# Provided entries
########

(* ===== verification/PgSafe.v ===== *)
(** * The Postgres store keeps the weak contract

    Whatever statements fail, before or after they were executed, the calls of
    the Postgres store do to the jobs what the lifecycle allows: [JobStoreSafe]
    (Ports.v) holds of it, and with it the theorems of Control.v. *)

From S2P Require Import Prelude.
From S2P Require Import Float64.
From S2P Require Import Domain.
From S2P Require Import Ports.
From S2P Require Import Fixture.
From S2P Require Import Postgres.
From S2P Require Import PgFixture.
From S2P Require Import PgProps.
From S2P Require Import PgQueries.
From S2P Require Import MemQueue.
From S2P Require Import WorkerClient.
From S2P Require Import Scheduler.
From S2P Require Import Lifecycle.
From S2P Require Import Control.

(** The jobs as [scanJob] reads them, under identifiers in the normal form of
    uuid columns. *)
#[global] Instance pg_JobsView `{Pg, JsonLib} : JobsView PgDB := {
  jobs := pg_view;
  store_key := λ id, default id (pg_uuid id);
  key_used := λ d key, key_taken (Some key) d;
}.

Section safe.
Context `{Env, Pg, JsonLib, !PgLaws}.

(** ** Statements that leave the jobs alone *)

Lemma quiet_stmt {A} (f : PgDB → result (A * PgDB)) :
  (∀ d a d', f d = Ok (a, d') → pg_jobs d' = pg_jobs d) → quiet (stmt f).
Proof.
  intros Hf n d. apply wp_stmt; [split; [cbn; lia|done]|]. intros a d' r Hd _.
  split; [cbn; lia|]. cbn. unfold pg_view. by rewrite (Hf _ _ _ Hd).
Qed.

Lemma quiet_query {A} (f : PgDB → result A) : quiet (query f).
Proof. intros n d. apply wp_query. intros r _. split; [cbn; lia|done]. Qed.

Ltac quiet_step :=
  lazymatch goal with
  | |- quiet (_ ≫= _) => apply quiet_bind; [|intros ?]
  | |- quiet (mret _) => apply quiet_ret
  | |- quiet (ask _) => apply quiet_ask
  | |- quiet (query _) => apply quiet_query
  | |- quiet (stmt _) => apply quiet_stmt; intros ? ? ? ?
  | |- quiet (match ?x with _ => _ end) => destruct x eqn:?
  | |- quiet (if ?b then _ else _) => destruct b eqn:?
  end.
Ltac quiet := repeat quiet_step.

Lemma pg_quiet_CreateExecution ex : quiet (pg_CreateExecution ex).
Proof.
  unfold pg_CreateExecution. quiet. unfold sql_insert_execution in *.
  by repeat case_match; simplify_eq.
Qed.

Lemma pg_quiet_FinishExecution id st res : quiet (pg_FinishExecution id st res).
Proof. unfold pg_FinishExecution. quiet. by repeat case_match; simplify_eq. Qed.

Lemma pg_quiet_UpsertWorker w : quiet (pg_UpsertWorker w).
Proof. unfold pg_UpsertWorker. quiet. by repeat case_match; simplify_eq. Qed.

Lemma pg_quiet_MarkStaleWorkers a b : quiet (pg_MarkStaleWorkers a b).
Proof. unfold pg_MarkStaleWorkers. quiet; unfold sql_mark in *; by simplify_eq. Qed.

Lemma pg_quiet_ListDueScheduled limit : quiet (pg_ListDueScheduled limit).
Proof. unfold pg_ListDueScheduled. quiet. Qed.

Lemma pg_quiet_ListTimedOutRunning now limit : quiet (pg_ListTimedOutRunning now limit).
Proof. unfold pg_ListTimedOutRunning. quiet. Qed.

(** ** Queries *)

(** What a query selects are jobs of the table, each once. *)
Lemma select_sublisting d n (keep : string * JobRow → bool) ord (keep' : Job → bool) limit l :
  (∀ id r, pg_jobs d !! id = Some r → keep (id, r) → keep' (scanJob id r)) →
  scan_jobs (sql_limit limit (select (env_order n) keep ord (pg_jobs d))) = Ok l →
  sublisting keep' (pg_view d) l.
Proof.
  intros Hk. unfold sql_limit. case_bool_decide; [done|]. cbn. intros [= <-].
  pose proof (select_perm (env_order n) keep ord (pg_jobs d) (env_order_perm _ _)) as Hsel.
  exists ((λ ir : string * JobRow, (ir.1, scanJob ir.1 ir.2)) <$>
    take (Z.to_nat limit) (select (env_order n) keep ord (pg_jobs d))).
  split; [by rewrite <- list_fmap_compose|]. split.
  - rewrite <- list_fmap_compose, (list_fmap_ext _ fst) by done. rewrite fmap_take.
    eapply sublist_NoDup; [|apply sublist_take]. rewrite Hsel.
    apply NoDup_fmap_filter, NoDup_fst_map_to_list.
  - intros k j ([id r] & [= -> ->] & Hin)%list_elem_of_fmap.
    apply (sublist_subseteq _ _ (sublist_take _ _)) in Hin. rewrite Hsel in Hin.
    apply list_elem_of_filter in Hin as [Hkeep Hin%elem_of_map_to_list].
    cbn. rewrite pg_view_lookup, Hin. split; [done|by apply Hk].
Qed.

(** A query for jobs after its readings. *)
Lemma wp_query_lists (f : PgDB → result (list (string * JobRow))) keep n0 n d :
  (n0 ≤ n)%nat → (∀ l, scan_jobs (f d) = Ok l → sublisting keep (pg_view d) l) →
  wp (r ← query f; mret (scan_jobs r)) (post n0 (λ r d', jobs d' = jobs d ∧
    ∀ l, r = Ok l → sublisting keep (jobs d) l)) (n, d).
Proof.
  intros Hn Hf. wp_step. apply wp_query. intros r Hr. wp_steps. split; [cbn; lia|].
  split; [done|]. intros l Hl. destruct Hr as [->|[e ->]]; [by apply Hf|done].
Qed.

Lemma pg_lists_ListJobs st limit :
  lists (pg_ListJobs st limit) (λ j,
    bool_decide (st = "") || bool_decide (JobState_string (j_State j) = st)).
Proof.
  intros n d. unfold pg_ListJobs. wp_step. case_bool_decide as Hst.
  - apply wp_query_lists; [cbn; lia|]. cbn [fst snd ask]. intros l. apply select_sublisting. done.
  - apply wp_query_lists; [cbn; lia|]. cbn [fst snd ask]. intros l. destruct (pg_text st); [|done].
    by apply select_sublisting.
Qed.

Lemma pg_lists_ListCancelRequested limit :
  lists (pg_ListCancelRequested limit) (λ j, bool_decide (j_State j = JobStateCancelRequested)).
Proof.
  intros n d. unfold pg_ListCancelRequested. wp_step.
  apply wp_query_lists; [cbn; lia|]. cbn [fst snd ask]. intros l. by apply select_sublisting.
Qed.

(** ** Reading and writing one job *)

Lemma wp_pg_GetJob_safe id Q n d :
  (∀ e, Q (Err e) (Datatypes.S n, d)) →
  (∀ u row, pg_uuid id = Some u → pg_jobs d !! u = Some row →
     Q (Ok (scanJob u row)) (Datatypes.S n, d)) →
  wp (pg_GetJob id) Q (n, d).
Proof.
  intros He HQ. unfold pg_GetJob. wp_step. apply wp_query.
  intros r [->|[e ->]]; wp_steps; [|apply He]. destruct (pg_uuid id) as [u|]; [|apply He].
  destruct (pg_jobs d !! u) as [row|] eqn:Hu; [by apply HQ|apply He].
Qed.

(** The UPDATE fails and does nothing, or it writes the row. *)
Lemma wp_pg_write_job u row st t f Q n d :
  pg_uuid u = Some u → pg_jobs d !! u = Some row →
  (∀ e, Q (Some e) (Datatypes.S n, d)) →
  (∀ r d', state_set u st [] (jobs d) (jobs d') → Q r (Datatypes.S n, d')) →
  wp (pg_write_job (update_job st t f (scanJob u row))) Q (n, d).
Proof.
  intros Hu Hrow He HQ. unfold pg_write_job. wp_step.
  apply wp_stmt; [intros e; wp_steps; apply He|]. intros [] d' r Hset _. wp_steps. apply HQ.
  unfold sql_update_job in Hset. destruct (updated_row _) as [[u' set]|] eqn:Hup; [|done].
  simplify_eq. cbn. pose proof (updated_row_same _ _ _ row Hup) as Hsame.
  assert (u' = u ∧ jr_state (set row) = st) as [-> Hst].
  { unfold updated_row in Hup. invert_row Hup. rewrite update_job_ID, update_job_state in *.
    cbn in *. split; [congruence|done]. }
  exists (scanJob u row), (scanJob u (set row)). cbn [jobs pg_JobsView].
  rewrite pg_view_lookup, Hrow.
  split_and!; [done|done| |done|].
  - unfold same_spec, same_columns in *. cbn. destruct_and?. split_and!; congruence.
  - apply map_eq. intros k. rewrite pg_view_lookup. cbn. rewrite lookup_alter, lookup_insert.
    case_decide; [|by rewrite pg_view_lookup]. subst k. by rewrite Hrow.
Qed.

Lemma pg_safe_UpdateJobStateIf id st f only n d :
  wp (pg_UpdateJobStateIf id st f only) (post n (λ r d',
    (jobs d' = jobs d ∧ (r = None → ∃ j, jobs d !! store_key PgDB id = Some j ∧
       allowed_from only (j_State j) = false)) ∨
    state_set (store_key PgDB id) st only (jobs d) (jobs d'))) (n, d).
Proof.
  unfold pg_UpdateJobStateIf, pg_read_job. wp_steps. apply wp_pg_GetJob_safe.
  { intros e. wp_steps. split; [cbn; lia|by left]. }
  intros u row Hu Hrow. cbn [store_key pg_JobsView]. rewrite Hu. cbn [default]. wp_steps.
  destruct (allowed_from only (j_State (scanJob u row))) eqn:Ha; wp_steps.
  2:{ split; [cbn; lia|]. left. split; [done|]. intros _. exists (scanJob u row).
      cbn in *. by rewrite pg_view_lookup, Hrow. }
  apply wp_pg_write_job; [by eapply pg_uuid_canonical|done|..].
  { intros e. split; [cbn; lia|by left]. }
  intros r d' (j & j' & Hj & _ & Hs). split; [cbn; lia|]. right. exists j, j'.
  split; [done|]. split; [|done]. cbn in Hj. rewrite pg_view_lookup, Hrow in Hj. by simplify_eq/=.
Qed.

(** ** Creation *)

(** The fields of the job that is inserted. *)
Lemma new_job_fields id t job :
  j_ID (new_job id t job) = id ∧ j_IdempotencyKey (new_job id t job) = j_IdempotencyKey job ∧
  (j_State job ≠ JobStateNone → j_State (new_job id t job) = j_State job).
Proof. unfold new_job. cbv zeta. by repeat case_bool_decide. Qed.

Lemma job_row_state job id row : job_row job = Some (id, row) → jr_state row = j_State job.
Proof. unfold job_row. intros Hrow. by invert_row Hrow. Qed.

(** A job that is found by its key is a row with that key. *)
Lemma wp_pg_by_key key (Q : result Job → nat * PgDB → Prop) n d :
  (∀ e, Q (Err e) ((2 + n)%nat, d)) →
  (∀ u row, pg_jobs d !! u = Some row → jr_idempotency_key row = Some key →
     Q (Ok (scanJob u row)) ((2 + n)%nat, d)) →
  wp (pg_GetJobByIdempotencyKey key) Q (n, d).
Proof.
  intros He HQ. unfold pg_GetJobByIdempotencyKey. do 3 wp_step. apply wp_query.
  intros r [->|[e ->]]; wp_steps; [|apply He].
  destruct (pg_text key); [|apply He]. destruct (head _) as [[u row]|] eqn:Hh; [|apply He].
  apply head_Some_elem_of in Hh. apply list_elem_of_filter in Hh as [Hk Hin].
  rewrite entries_perm, elem_of_map_to_list in Hin by apply env_order_perm. by apply HQ.
Qed.

(** From the INSERT on. *)
Lemma wp_pg_put_job job Q n d :
  (∀ e, Q (Err e) (Datatypes.S n, d)) →
  (∀ n' r, key_taken (nullStr (j_IdempotencyKey job)) d = true → (n ≤ n')%nat → Q r (n', d)) →
  (∀ n' r id row, job_row job = Some (id, row) →
     (n ≤ n')%nat → (∀ j, r = Ok j → store_key PgDB (j_ID j) = id) →
     Q r (n', set_pg_jobs (<[id := row]> (pg_jobs d)) d)) →
  wp (pg_put_job job) Q (n, d).
Proof.
  intros He Htaken HQ. unfold pg_put_job. wp_step. apply wp_stmt; [intros e; wp_steps; apply He|].
  intros a d' r (id & row & Hrow & Hins)%sql_insert_job_ok Hr.
  pose proof (job_row_inv _ _ _ Hrow) as (Hu & Hk & _). rewrite Hk in Hins.
  assert (∀ e n', (n ≤ n')%nat → Q (Err e) (n', d')) as He'.
  { intros e n' Hn. destruct Hins as [[Ht [= _ ->]]|(_ & _ & [= _ ->])]; [by apply Htaken|].
    by eapply HQ. }
  destruct Hr as [->|[e ->]]; wp_steps; [|apply He'; cbn; lia].
  case_bool_decide as Hkey; wp_steps.
  - rewrite Hkey in Hins. destruct Hins as [[? _]|(_ & _ & [= _ ->])]; [done|].
    apply (HQ _ _ id row); [done|lia|]. intros j [= <-]. cbn. by rewrite Hu.
  - assert (nullStr (j_IdempotencyKey job) = Some (j_IdempotencyKey job)) as Hnull.
    { unfold nullStr. by rewrite bool_decide_false. }
    rewrite Hnull in Hins, Htaken. apply wp_pg_by_key.
    + intros e. wp_steps. destruct Hins as [[Ht [= _ ->]]|(_ & _ & [= _ ->])]; [apply Htaken; [done|lia]|].
      apply (HQ _ _ id row); [done|lia|]. intros j [= <-]. cbn. by rewrite Hu.
    + intros u row' Hrow' Hkey'. wp_steps.
      destruct Hins as [[Ht [= _ ->]]|(Hfree & _ & [= _ ->])]; [apply Htaken; [done|lia]|].
      assert (u = id) as ->.
      { cbn in Hrow'. rewrite lookup_insert in Hrow'. case_decide; [done|]. exfalso.
        apply not_true_iff_false in Hfree. apply Hfree, key_taken_true. eauto. }
      apply (HQ _ _ id row); [done|lia|]. cbn.
      case_bool_decide; intros j [= <-]; cbn; [by rewrite Hu|].
      by rewrite (pg_uuid_canonical _ _ Hu).
Qed.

########

# Problem details
If a line of the entries contains the string "Hfree", it counts; report how many such lines there are, as a bare number.

# Exercise result
2